Once you reach the line containing "Fixpoint claims (nows" in the data below, restate each line word for word up to and including the one containing "vms db !! uid = Some r -> claimable".

[Collected data]
__________________________________________________
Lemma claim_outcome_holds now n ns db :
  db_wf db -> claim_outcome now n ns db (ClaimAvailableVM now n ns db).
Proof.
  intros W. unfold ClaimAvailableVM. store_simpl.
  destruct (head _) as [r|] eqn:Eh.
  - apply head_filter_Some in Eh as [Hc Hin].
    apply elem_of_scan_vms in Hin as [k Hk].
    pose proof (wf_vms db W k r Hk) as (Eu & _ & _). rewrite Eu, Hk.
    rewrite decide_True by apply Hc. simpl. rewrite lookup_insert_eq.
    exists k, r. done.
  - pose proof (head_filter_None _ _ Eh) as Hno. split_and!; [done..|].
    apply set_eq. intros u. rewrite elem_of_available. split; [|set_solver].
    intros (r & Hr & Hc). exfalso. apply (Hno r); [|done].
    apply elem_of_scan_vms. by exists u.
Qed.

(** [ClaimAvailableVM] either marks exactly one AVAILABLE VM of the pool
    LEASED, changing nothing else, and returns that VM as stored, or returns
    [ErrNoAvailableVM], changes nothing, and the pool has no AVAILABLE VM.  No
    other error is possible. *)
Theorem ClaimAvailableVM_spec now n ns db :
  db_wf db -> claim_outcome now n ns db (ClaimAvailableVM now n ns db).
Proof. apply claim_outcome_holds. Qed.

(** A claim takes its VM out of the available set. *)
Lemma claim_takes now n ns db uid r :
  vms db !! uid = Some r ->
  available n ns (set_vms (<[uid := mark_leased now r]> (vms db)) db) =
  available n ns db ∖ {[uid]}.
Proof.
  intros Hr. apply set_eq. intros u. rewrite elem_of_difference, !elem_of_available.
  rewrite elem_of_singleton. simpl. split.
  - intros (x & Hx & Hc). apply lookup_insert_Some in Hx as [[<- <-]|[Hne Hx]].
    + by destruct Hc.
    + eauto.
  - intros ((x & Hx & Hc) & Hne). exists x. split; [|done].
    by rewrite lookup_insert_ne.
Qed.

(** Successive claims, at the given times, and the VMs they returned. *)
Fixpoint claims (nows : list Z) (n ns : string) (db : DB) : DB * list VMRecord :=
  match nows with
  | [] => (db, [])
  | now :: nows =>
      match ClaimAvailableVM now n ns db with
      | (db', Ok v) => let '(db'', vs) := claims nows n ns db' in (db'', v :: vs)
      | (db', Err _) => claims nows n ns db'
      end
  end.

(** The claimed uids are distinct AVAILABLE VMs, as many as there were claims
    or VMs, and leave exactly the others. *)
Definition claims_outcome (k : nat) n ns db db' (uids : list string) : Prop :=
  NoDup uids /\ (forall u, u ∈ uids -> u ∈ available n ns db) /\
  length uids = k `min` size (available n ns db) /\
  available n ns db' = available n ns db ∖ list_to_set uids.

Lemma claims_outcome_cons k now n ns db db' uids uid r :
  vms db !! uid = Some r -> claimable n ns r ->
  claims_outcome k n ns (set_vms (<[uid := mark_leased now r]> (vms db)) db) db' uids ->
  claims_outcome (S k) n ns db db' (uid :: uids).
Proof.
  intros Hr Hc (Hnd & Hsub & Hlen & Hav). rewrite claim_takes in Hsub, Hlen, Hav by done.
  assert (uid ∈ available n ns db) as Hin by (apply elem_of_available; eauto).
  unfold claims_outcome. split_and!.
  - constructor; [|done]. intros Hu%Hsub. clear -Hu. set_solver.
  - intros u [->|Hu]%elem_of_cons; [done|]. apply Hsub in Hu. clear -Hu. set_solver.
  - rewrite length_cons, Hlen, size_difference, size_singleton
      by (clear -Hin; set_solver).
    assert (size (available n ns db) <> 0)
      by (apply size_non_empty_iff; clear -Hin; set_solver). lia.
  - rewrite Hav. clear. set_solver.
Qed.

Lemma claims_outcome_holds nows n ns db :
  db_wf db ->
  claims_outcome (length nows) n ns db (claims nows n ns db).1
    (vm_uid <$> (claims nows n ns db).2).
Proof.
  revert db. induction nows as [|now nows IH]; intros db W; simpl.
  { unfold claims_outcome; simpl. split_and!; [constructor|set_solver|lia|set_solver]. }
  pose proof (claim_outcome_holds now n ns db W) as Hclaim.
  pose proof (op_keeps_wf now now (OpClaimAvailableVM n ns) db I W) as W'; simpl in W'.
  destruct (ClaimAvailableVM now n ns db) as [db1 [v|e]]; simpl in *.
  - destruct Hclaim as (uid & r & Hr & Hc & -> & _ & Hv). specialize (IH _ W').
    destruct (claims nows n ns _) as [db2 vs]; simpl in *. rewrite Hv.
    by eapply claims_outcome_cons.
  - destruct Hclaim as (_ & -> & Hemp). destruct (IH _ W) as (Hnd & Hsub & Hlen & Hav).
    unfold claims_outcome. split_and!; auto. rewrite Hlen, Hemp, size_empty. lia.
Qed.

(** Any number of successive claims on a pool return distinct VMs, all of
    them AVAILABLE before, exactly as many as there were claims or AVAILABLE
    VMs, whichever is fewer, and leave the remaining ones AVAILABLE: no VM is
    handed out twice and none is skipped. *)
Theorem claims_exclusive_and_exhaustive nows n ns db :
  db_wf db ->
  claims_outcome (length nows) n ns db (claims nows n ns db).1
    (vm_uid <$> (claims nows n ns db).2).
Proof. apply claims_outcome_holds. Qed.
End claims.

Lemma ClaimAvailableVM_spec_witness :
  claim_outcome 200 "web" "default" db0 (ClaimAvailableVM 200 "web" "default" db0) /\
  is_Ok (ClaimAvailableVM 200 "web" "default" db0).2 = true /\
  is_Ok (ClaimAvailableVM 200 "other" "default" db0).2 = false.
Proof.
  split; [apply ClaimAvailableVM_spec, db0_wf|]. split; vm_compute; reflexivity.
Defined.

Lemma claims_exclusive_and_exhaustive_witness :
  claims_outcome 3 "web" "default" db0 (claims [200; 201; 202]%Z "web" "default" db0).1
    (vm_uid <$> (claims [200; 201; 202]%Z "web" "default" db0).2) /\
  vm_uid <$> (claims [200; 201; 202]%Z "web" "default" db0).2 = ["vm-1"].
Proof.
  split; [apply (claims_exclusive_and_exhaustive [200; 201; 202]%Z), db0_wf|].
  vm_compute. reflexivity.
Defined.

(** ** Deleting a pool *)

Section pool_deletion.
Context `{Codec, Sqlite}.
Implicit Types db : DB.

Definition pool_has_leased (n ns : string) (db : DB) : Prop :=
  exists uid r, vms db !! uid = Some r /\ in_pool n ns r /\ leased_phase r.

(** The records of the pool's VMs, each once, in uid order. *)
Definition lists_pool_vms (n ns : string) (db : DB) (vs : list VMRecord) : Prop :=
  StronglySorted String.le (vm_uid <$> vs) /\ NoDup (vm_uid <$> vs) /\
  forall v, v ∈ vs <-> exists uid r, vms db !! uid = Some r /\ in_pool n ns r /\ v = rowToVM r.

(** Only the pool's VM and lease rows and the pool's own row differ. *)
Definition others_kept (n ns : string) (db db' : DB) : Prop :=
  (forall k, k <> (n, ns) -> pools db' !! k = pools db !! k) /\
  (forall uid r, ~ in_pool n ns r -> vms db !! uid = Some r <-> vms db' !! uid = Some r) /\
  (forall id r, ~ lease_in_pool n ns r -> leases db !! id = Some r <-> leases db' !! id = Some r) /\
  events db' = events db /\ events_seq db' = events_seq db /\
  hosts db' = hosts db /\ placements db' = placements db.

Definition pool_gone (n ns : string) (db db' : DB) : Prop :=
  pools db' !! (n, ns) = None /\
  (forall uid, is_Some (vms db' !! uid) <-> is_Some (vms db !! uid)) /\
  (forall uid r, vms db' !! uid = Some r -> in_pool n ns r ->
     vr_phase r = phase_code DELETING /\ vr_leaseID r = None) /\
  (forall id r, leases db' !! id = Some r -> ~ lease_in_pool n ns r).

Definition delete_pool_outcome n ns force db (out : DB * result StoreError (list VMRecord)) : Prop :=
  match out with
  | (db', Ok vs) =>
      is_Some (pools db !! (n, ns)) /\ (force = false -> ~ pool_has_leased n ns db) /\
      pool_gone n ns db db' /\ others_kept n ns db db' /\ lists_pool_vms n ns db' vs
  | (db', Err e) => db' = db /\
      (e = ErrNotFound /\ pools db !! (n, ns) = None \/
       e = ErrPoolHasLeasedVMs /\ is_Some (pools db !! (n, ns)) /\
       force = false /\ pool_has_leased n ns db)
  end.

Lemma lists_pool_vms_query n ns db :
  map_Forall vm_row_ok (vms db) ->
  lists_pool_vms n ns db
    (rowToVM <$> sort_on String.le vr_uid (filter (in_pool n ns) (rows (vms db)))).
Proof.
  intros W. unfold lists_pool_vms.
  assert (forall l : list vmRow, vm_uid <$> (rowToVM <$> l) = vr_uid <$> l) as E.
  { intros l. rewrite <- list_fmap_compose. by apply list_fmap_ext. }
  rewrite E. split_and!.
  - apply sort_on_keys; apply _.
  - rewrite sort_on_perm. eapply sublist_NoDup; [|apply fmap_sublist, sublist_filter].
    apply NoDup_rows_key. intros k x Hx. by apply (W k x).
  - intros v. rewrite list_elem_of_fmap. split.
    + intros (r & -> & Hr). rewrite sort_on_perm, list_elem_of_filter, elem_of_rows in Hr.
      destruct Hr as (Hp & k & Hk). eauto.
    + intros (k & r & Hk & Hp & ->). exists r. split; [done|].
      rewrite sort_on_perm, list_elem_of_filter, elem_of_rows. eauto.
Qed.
__________________________________________________
* Answer to this exercise *
Fixpoint claims (nows : list Z) (n ns : string) (db : DB) : DB * list VMRecord :=
  match nows with
  | [] => (db, [])
  | now :: nows =>
      match ClaimAvailableVM now n ns db with
      | (db', Ok v) => let '(db'', vs) := claims nows n ns db' in (db'', v :: vs)
      | (db', Err _) => claims nows n ns db'
      end
  end.

(** The claimed uids are distinct AVAILABLE VMs, as many as there were claims
    or VMs, and leave exactly the others. *)
Definition claims_outcome (k : nat) n ns db db' (uids : list string) : Prop :=
  NoDup uids /\ (forall u, u ∈ uids -> u ∈ available n ns db) /\
  length uids = k `min` size (available n ns db) /\
  available n ns db' = available n ns db ∖ list_to_set uids.

Lemma claims_outcome_cons k now n ns db db' uids uid r :
  vms db !! uid = Some r -> claimable n ns r ->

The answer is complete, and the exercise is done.